(Collected data)

Definition qbRequest (endpoint : string) (options : QbOptions) : M jsval :=
  let* tk := read_tokens in
  if negb (truthy (get tk "access_token")) then
    throw (JsError "Not authenticated. Run auth first.")
  else
    let url := request_url endpoint in
    let* result := doFetch url options in
    if truthy (get result "needRefresh") then
      refreshTokens ;;
      let* result := doFetch url options in
      if truthy (get result "needRefresh") then
        throw (JsError "Unauthorized after token refresh.")
      else ret result
    else ret result.

Definition getCustomerRaw (id : jsval) : M jsval :=
  let* data := qbRequest ("customer/" +:+ js_to_string id)
                    {| method := Some GET; body := JUndef; headers := None |} in
  ret (get data "Customer").

Definition getAccountRaw (id : jsval) : M jsval :=
  let* data := qbRequest ("account/" +:+ js_to_string id)
                    {| method := Some GET; body := JUndef; headers := None |} in
  ret (get data "Account").

(** *** Update tools *)

Record content_item := { type : string; item_text : string }.
Record tool_result := { content : list content_item }.

Definition text_result (v : jsval) : tool_result :=
  {| content := [ {| type := "text"; item_text := JSON_stringify_2 v |} ] |}.

(** [sparse = true] in a destructuring pattern: the default applies when
    the property is [undefined]. *)
Definition with_default (v d : jsval) : jsval :=
  if is_undefined v then d else v.

(** [{ Id: existing.Id, SyncToken: existing.SyncToken,
       ...(sparse ? { sparse: true } : {}), ...mapped }] *)
Definition update_body (existing sparse : jsval) (mapped : obj) : obj :=
  spread2
    (spread2 (<["SyncToken" := get existing "SyncToken"]>
              (<["Id" := get existing "Id"]> ∅))
             (if truthy sparse then {[ "sparse" := JBool true ]} else ∅))
    mapped.

(** [{ Id: existing.Id, SyncToken: existing.SyncToken, sparse: true,
       Active: active }] *)
Definition active_body (existing active : jsval) : obj :=
  <["Active" := active]>
  (<["sparse" := JBool true]>
  (<["SyncToken" := get existing "SyncToken"]>
  (<["Id" := get existing "Id"]> ∅))).

(** The test guarding every update:
    [!existing?.Id || existing.SyncToken === undefined]. *)
Definition unusable (existing : jsval) : bool :=
  negb (truthy (get existing "Id")) || is_undefined (get existing "SyncToken").

Definition post (b : obj) : QbOptions :=
  {| method := Some POST; body := JObj b; headers := None |}.

Definition update_customer (input : obj) : M tool_result :=
  let customerId := prop input "customerId" in
  let sparse := with_default (prop input "sparse") (JBool true) in
  let patch := delete "sparse" (delete "customerId" input) in
  let* existing := getCustomerRaw customerId in
  if unusable existing then
    throw (JsError "Could not fetch existing customer or SyncToken.")
  else
    let body := update_body existing sparse (mapCustomerInputToQBO patch) in
    let* data := qbRequest "customer?operation=update" (post body) in
    let updated := coalesce (get data "Customer") data in
    ret (text_result updated).

Definition set_customer_active (customerId active : jsval) : M tool_result :=
  let* existing := getCustomerRaw customerId in
  if unusable existing then
    throw (JsError "Could not fetch existing customer or SyncToken.")
  else
    let body := active_body existing active in
    let* data := qbRequest "customer?operation=update" (post body) in
    let updated := coalesce (get data "Customer") data in
    ret (text_result updated).

Definition update_account (input : obj) : M tool_result :=
  let accountId := prop input "accountId" in
  let sparse := with_default (prop input "sparse") (JBool true) in
  let patch := delete "sparse" (delete "accountId" input) in
  let* existing := getAccountRaw accountId in
  if unusable existing then
    throw (JsError "Could not fetch existing account or SyncToken.")
  else
    let body := update_body existing sparse (mapAccountInputToQBO patch) in
    let* data := qbRequest "account?operation=update" (post body) in
    let updated := coalesce (get data "Account") data in
    ret (text_result updated).

Definition set_account_active (accountId active : jsval) : M tool_result :=
  let* existing := getAccountRaw accountId in
  if unusable existing then
    throw (JsError "Could not fetch existing account or SyncToken.")
  else
    let body := active_body existing active in
    let* data := qbRequest "account?operation=update" (post body) in
    let updated := coalesce (get data "Account") data in
    ret (text_result updated).

End Server.

(** ** The read-modify-write protocol of the update tools *)

Section Protocol.
Context `{Host}.



(** The last step of an update tool: the write, and the text returned. *)
Definition write_step (endpoint wrapper : string) (b : obj) : M tool_result :=
  let* data := qbRequest endpoint (post b) in
  ret (text_result (coalesce (get data wrapper) data)).


(** The destructuring [{ customerId, sparse = true, ...patch }]. *)
Definition customer_patch (input : obj) : obj := delete "sparse" (delete "customerId" input).
Definition account_patch (input : obj) : obj := delete "sparse" (delete "accountId" input).
Definition sparse_flag (input : obj) : jsval := with_default (prop input "sparse") (JBool true).

End Protocol.

(** ** Query, read and create tools *)

(** [s.replace(/'/g, "\\'")]: a backslash is put before every single
    quote (character 39; the backslash is character 92). *)
Fixpoint esc (s : string) : string :=
  match s with
  | EmptyString => EmptyString
  | String c r =>
      if Ascii.eqb c "039" then String "092" (String "039" (esc r))
      else String c (esc r)
  end.

(** [if (v)] for an optional string of the validated input. *)
Definition present (v : option string) : bool :=
  match v with
  | Some s => negb (String.eqb s "")
  | None => false
  end.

Work item – From the data above, show each line that contains "truthy".

Task response –
  if negb (truthy (get tk "access_token")) then
    if truthy (get result "needRefresh") then
      if truthy (get result "needRefresh") then
             (if truthy sparse then {[ "sparse" := JBool true ]} else ∅))
  negb (truthy (get existing "Id")) || is_undefined (get existing "SyncToken").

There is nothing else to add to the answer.